**ABOUT THIS TASK**
State how many lines of the data below hold the string "Waiting", giving nothing but the number.

(DATASET RECORDS Opens)

(* ===== verification/Shutdown.v ===== *)
(** Stopping the broker: the signal handler of main.c, the event descriptor it writes, and
    the threads that are to read it.

    Six threads run [worker] of server.c on one epoll instance: the bus worker, the four of
    the pool, and the main thread, which joins the others when its own loop has ended.  A
    thread leaves its loop when epoll_wait reports the event descriptor, or when a signal
    interrupts epoll_wait.  The keepalive thread reads the same descriptor.

    The state has the threads side by side and an action is one move of one of them, so a
    run is any interleaving.  The value of the event descriptor goes up by each write, a
    read takes all of it, and it is reported for as long as it is not zero. *)
From stdpp Require Import base numbers option list relations.
From Stdlib Require Import ZArith Lia.
From S2P Require Import Prelude Memory Hashmap Network Sizigy Server Broker.

Local Open Scope Z_scope.

(** * Definitions *)

(** A thread in [worker]: in epoll_wait; serving events, [quit] when the event descriptor is
    behind them in the batch; about to read the event descriptor, then to leave; running
    the signal handler, which interrupted its epoll_wait; or at the end. *)
Inductive wstate := Waiting | Serving (quit : bool) | Leaving | Interrupted | Left.

#[export] Instance wstate_eq_dec : EqDecision wstate.
Proof. solve_decision. Defined.

(** [to_write] counts the writes the signal handler has still to do; [counter] is the value
    of the event descriptor; [keeper] is [val] of the keepalive thread while it runs. *)
Record threads := mk_threads { to_write : nat; counter : Z; crew : list wstate; keeper : option Z }.

Inductive action :=
  | Write | Keep | Wake (i : nat) | Serve (i : nat) (quit : bool) | Served (i : nat) | Leave (i : nat)
  | Return (i : nat).

(** A move of thread [i], which may leave another value in the event descriptor. *)
Definition moved (i : nat) (s : threads) (f : wstate → option (Z * wstate)) : option threads :=
  x ← crew s !! i; '(n, y) ← f x; Some (mk_threads (to_write s) n (<[i := y]> (crew s)) (keeper s)).

(** The handler of SIGINT and SIGTERM: one write to the event descriptor for each thread of
    the pool and one more. *)
Definition sigint_handler : nat := S EPOLL_WORKERS.

(** The signal is delivered to thread [i], or to the keepalive thread when there is no such
    one; it ends an epoll_wait, nothing else. *)
Definition signalled (i : nat) (s : threads) : threads :=
  mk_threads sigint_handler (counter s)
    (match crew s !! i with Some Waiting => <[i := Interrupted]> (crew s) | _ => crew s end) (keeper s).

(** A turn of the keepalive thread: a read of nothing leaves [val] as it is. *)
Definition keeper_turn (s : threads) : option threads :=
  v ← keeper s;
  let v := if decide (0 < counter s) then counter s else v in
  Some (mk_threads (to_write s) 0 (crew s) (if decide (v = 1) then None else Some v)).

Definition act (a : action) (s : threads) : option threads :=
  match a with
  | Write =>
      match to_write s with
      | O => None
      | S n => Some (mk_threads n (counter s + 1) (crew s) (keeper s))
      end
  | Keep => keeper_turn s
  | Wake i => moved i s (λ x,
      if decide (x = Waiting ∧ 0 < counter s) then Some (counter s, Leaving) else None)
  | Serve i quit => moved i s (λ x,
      if decide (x = Waiting ∧ (quit = true → 0 < counter s)) then Some (counter s, Serving quit) else None)
  | Served i => moved i s (λ x,
      match x with Serving quit => Some (counter s, if quit : bool then Leaving else Waiting) | _ => None end)
  | Leave i => moved i s (λ x, if decide (x = Leaving) then Some (0, Left) else None)
  | Return i => moved i s (λ x,
      if decide (x = Interrupted ∧ to_write s = O) then Some (counter s, Left) else None)
  end.

Fixpoint run_actions (l : list action) (s : threads) : option threads :=
  match l with
  | [] => Some s
  | a :: l => s ← act a s; run_actions l s
  end.

(** The threads while the broker serves, [v] being what the keepalive thread has in [val]. *)
Definition running (v : Z) : threads := mk_threads 0 0 (replicate (S (S EPOLL_WORKERS)) Waiting) (Some v).

(** A thread that no read of the event descriptor is ahead of, and one that will read it
    next. *)
Definition stays (x : wstate) : bool := match x with Waiting | Serving false => true | _ => false end.
Definition goes (x : wstate) : bool := match x with Leaving | Serving true => true | _ => false end.

(** Nothing is under way that could stop a thread. *)
Definition stalled (s : threads) : Prop :=
  to_write s = O ∧ counter s = 0 ∧ Forall (λ x, ¬ goes x) (crew s).

(** The main thread ends when its loop and those it joins have. *)
Definition stopped (s : threads) : Prop := Forall (λ x, x = Left) (crew s).

(** * The moves and the code *)

(** The event descriptor, reported as readable, ends the loop of a worker. *)
Lemma worker_leaves calloc_ok queue_ok low_int fuel env evs waits w :
  worker calloc_ok queue_ok low_int fuel
    (((mk_event EPOLLIN (DataFd (run (config w))), env) :: evs) :: waits) w = Ok (false, w).
Proof.
  set (ev := mk_event _ _).
  assert (E : worker_event calloc_ok queue_ok low_int fuel env ev w = Ok (false, w)).
  { unfold worker_event. rewrite M_get_run. rewrite decide_False by (vm_compute; naive_solver).
    by rewrite decide_True. }
  cbn [worker worker_batch]. erewrite M_bind_run; [|by rewrite (M_bind_run _ _ _ _ _ E)]. done.
Qed.

(** The turn of the keepalive thread ends its loop when [val] is 1. *)
Lemma keeper_turn_agrees v w go w' : keepalive_turn (Some v) w = Ok (go, w') → go = bool_decide (v ≠ 1).
Proof.
  unfold keepalive_turn. cbn [of_option lift]. erewrite M_bind_run by done.
  case_decide as Hv; [intros [= <- _]; by rewrite bool_decide_eq_false_2 by naive_solver|].
  intros (? & ? & _ & [= <- _])%M_bind_Ok. by rewrite bool_decide_eq_true_2.
Qed.

(** * Lemmas *)

Lemma moved_inv i s f s' : moved i s f = Some s' → ∃ x n y, crew s !! i = Some x ∧ f x = Some (n, y)
  ∧ s' = mk_threads (to_write s) n (<[i := y]> (crew s)) (keeper s).
Proof.
  unfold moved. destruct (crew s !! i) as [x|] eqn:Hx; [|done]. cbn [mbind option_bind].
  destruct (f x) as [[n y]|] eqn:Hf; [|done]. intros [= <-]. by exists x, n, y.
Qed.

Lemma moved_run i s f x n y : crew s !! i = Some x → f x = Some (n, y) →
  moved i s f = Some (mk_threads (to_write s) n (<[i := y]> (crew s)) (keeper s)).
Proof. intros Hx Hf. unfold moved. rewrite Hx. cbn [mbind option_bind]. by rewrite Hf. Qed.

(** What an action does to the thread that moves. *)
Ltac inv_act H :=
  match type of H with
  | moved _ _ _ = Some _ =>
      let x := fresh "x" in let n := fresh "n" in let y := fresh "y" in
      let Hx := fresh "Hx" in let Hf := fresh "Hf" in
      apply moved_inv in H as (x & n & y & Hx & Hf & ->);
      repeat match type of Hf with
      | (if decide ?P then _ else _) = Some _ => destruct (decide P) as [[-> ?]|?]; [|done]
      | (if decide ?P then _ else _) = Some _ => destruct (decide P) as [->|?]; [|done]
      | match ?z with _ => _ end = Some _ => destruct z; try done
      end;
      injection Hf as <- <-
  end.

(** An invariant of every action is one of every run. *)
Lemma run_preserves (P : threads → Prop) l s s' :
  (∀ a s s', P s → act a s = Some s' → P s') → P s → run_actions l s = Some s' → P s'.
Proof.
  intros Hact. revert s. induction l as [|a l IH]; intros s Hs; cbn; [by intros [= <-]|].
  destruct (act a s) as [s1|] eqn:Ha; [|done]. apply IH. by eapply Hact.
Qed.

(** A thread that stays keeps staying while nothing can stop one. *)
Lemma stalled_act i a s s' : stalled s ∧ (∃ x, crew s !! i = Some x ∧ stays x) → act a s = Some s' →
  stalled s' ∧ (∃ x, crew s' !! i = Some x ∧ stays x).
Proof.
  intros [(Hw & Hc & Hall) (x & Hi & Hx)] H.
  assert (Hput : ∀ j z y, crew s !! j = Some z → ¬ goes y → (stays z → stays y) →
    stalled (mk_threads (to_write s) 0 (<[j := y]> (crew s)) (keeper s))
    ∧ (∃ x, <[j := y]> (crew s) !! i = Some x ∧ stays x)).
  { intros j z y Hj Hy Hst. split.
    - split_and!; [done|done|]. by apply Forall_insert.
    - destruct (decide (j = i)) as [->|Hji].
      + exists y. split; [apply list_lookup_insert_eq; by eapply lookup_lt_Some|]. apply Hst. by simplify_eq.
      + exists x. by rewrite list_lookup_insert_ne. }
  assert (Hgo : ∀ j y, crew s !! j = Some y → ¬ goes y) by (intros j y Hj; by apply (Forall_lookup_1 _ _ _ _ Hall Hj)).
  destruct a as [| |j|j q|j|j|j]; cbn [act] in H.
  - by rewrite Hw in H.
  - unfold keeper_turn in H. destruct (keeper s) as [v|]; [|done]. injection H as <-. split; [done|by exists x].
  - inv_act H. lia.
  - inv_act H. rewrite Hc. destruct q; [specialize (H eq_refl); lia|]. apply (Hput j Waiting); [done|by intros []|done].
  - inv_act H. rewrite Hc. destruct quit; [by destruct (Hgo _ _ Hx0)|]. apply (Hput j (Serving false)); [done|by intros []|done].
  - inv_act H. by destruct (Hgo _ _ Hx0).
  - inv_act H. rewrite Hc. apply (Hput j Interrupted); [done|by intros []|by intros []].
Qed.

(** The broker does not stop while a signal has not come, nor once what one wrote is used up. *)
Lemma stalled_run s l s' i x : stalled s → crew s !! i = Some x → stays x → run_actions l s = Some s' →
  ¬ stopped s'.
Proof.
  intros Hs Hi Hx Hrun Hst.
  assert (stalled s' ∧ ∃ x', crew s' !! i = Some x' ∧ stays x') as (_ & x' & Hi' & Hx').
  { apply (run_preserves (λ s, stalled s ∧ ∃ x, crew s !! i = Some x ∧ stays x) l s); eauto using stalled_act. }
  by pose proof (Forall_lookup_1 _ _ _ _ Hst Hi') as ->.
Qed.

(** ** Paced runs *)

(** The handler pauses after each write, for what it has written to take effect: no thread
    is about to read the event descriptor, and it was read, or no thread is left to. *)
Definition settled (s : threads) : Prop :=
  Forall (λ x, ¬ goes x) (crew s) ∧ (counter s = 0 ∨ Forall (λ x, ¬ stays x) (crew s)).

(** A move in which the pause was long enough and the keepalive thread is asleep. *)
Definition paced_step (s s' : threads) : Prop :=
  ∃ a, act a s = Some s' ∧ a ≠ Keep ∧ (a = Write → settled s).

(** How many threads of a kind there are. *)
Definition count (P : wstate → bool) (l : list wstate) : nat := length (filter P l).

Lemma count_insert P l i x y : l !! i = Some x →
  (count P (<[i := y]> l) + Nat.b2n (P x) = count P l + Nat.b2n (P y))%nat.
Proof.
  assert (Hcons : ∀ z l, count P (z :: l) = (Nat.b2n (P z) + count P l)%nat).
  { intros z l'. unfold count. rewrite filter_cons. by destruct (P z). }
  revert i. induction l as [|z l IH]; intros i; [done|]. destruct i as [|i].
  - intros [= ->]. change (<[0%nat := y]> (x :: l)) with (y :: l). rewrite !Hcons. lia.
  - intros Hi. change (<[S i := y]> (z :: l)) with (z :: <[i := y]> l). rewrite !Hcons. specialize (IH i Hi). lia.
Qed.

Lemma count_none P l : count P l = O ↔ Forall (λ x, ¬ P x) l.
Proof.
  unfold count. induction l as [|z l IH]; [by split; [constructor|]|].
  rewrite filter_cons, Forall_cons. case_decide; cbn [length]; naive_solver.
Qed.

Lemma count_some P l : count P l ≠ O → ∃ i x, l !! i = Some x ∧ P x.
Proof.
  rewrite count_none. intros Hn. destruct (decide (Exists P l)) as [(x & Hx & Hp)%Exists_exists|He].
  - apply list_elem_of_lookup in Hx as [i Hi]. eauto.
  - destruct Hn. by apply not_Exists_Forall in He; [|apply _].
Qed.

(** There are no more threads that stay than writes to come; a write that no thread has
    seen yet counts as one to come. *)
Definition covered (s : threads) : Prop :=
  0 ≤ counter s
  ∧ (count stays (crew s) ≤ to_write s + (if decide (count goes (crew s) = O ∧ (0 < counter s)%Z) then 1 else 0))%nat.

Lemma covered_step s s' : covered s → paced_step s s' → covered s'.
Proof.
  intros [Hc Hn] (a & Ha & Hk & Hp). unfold covered.
  destruct a as [| |j|j q|j|j|j]; cbn [act] in Ha; try done; [|inv_act Ha..];
    try (pose proof (λ y, count_insert stays _ _ _ y Hx) as H1; pose proof (λ y, count_insert goes _ _ _ y Hx) as H2);
    cbn [counter to_write crew].
  - destruct (to_write s) as [|n] eqn:Hw; [done|]. injection Ha as <-. cbn [counter to_write crew].
    destruct (Hp eq_refl) as [Hg%count_none Hs]. rewrite Hg in *. split; [lia|].
    rewrite decide_True by (split; [done|lia]). destruct Hs as [Hz|Hs%count_none]; [|lia].
    rewrite decide_False in Hn by lia. lia.
  - specialize (H1 Leaving). specialize (H2 Leaving). cbn [Nat.b2n stays goes] in *. split; [done|]. repeat case_decide; lia.
  - specialize (H1 (Serving q)). specialize (H2 (Serving q)). destruct q; cbn [Nat.b2n stays goes] in *; (split; [done|]); repeat case_decide; lia.
  - destruct quit; [specialize (H1 Leaving); specialize (H2 Leaving)|specialize (H1 Waiting); specialize (H2 Waiting)];
      cbn [Nat.b2n stays goes] in *; (split; [done|]); repeat case_decide; lia.
  - specialize (H1 Left). specialize (H2 Left). cbn [Nat.b2n stays goes] in *. split; [done|]. repeat case_decide; lia.
  - specialize (H1 Left). specialize (H2 Left). cbn [Nat.b2n stays goes] in *. split; [done|]. repeat case_decide; lia.
Qed.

(DATASET RECORDS Closes)

**TASK RESPONSE**
9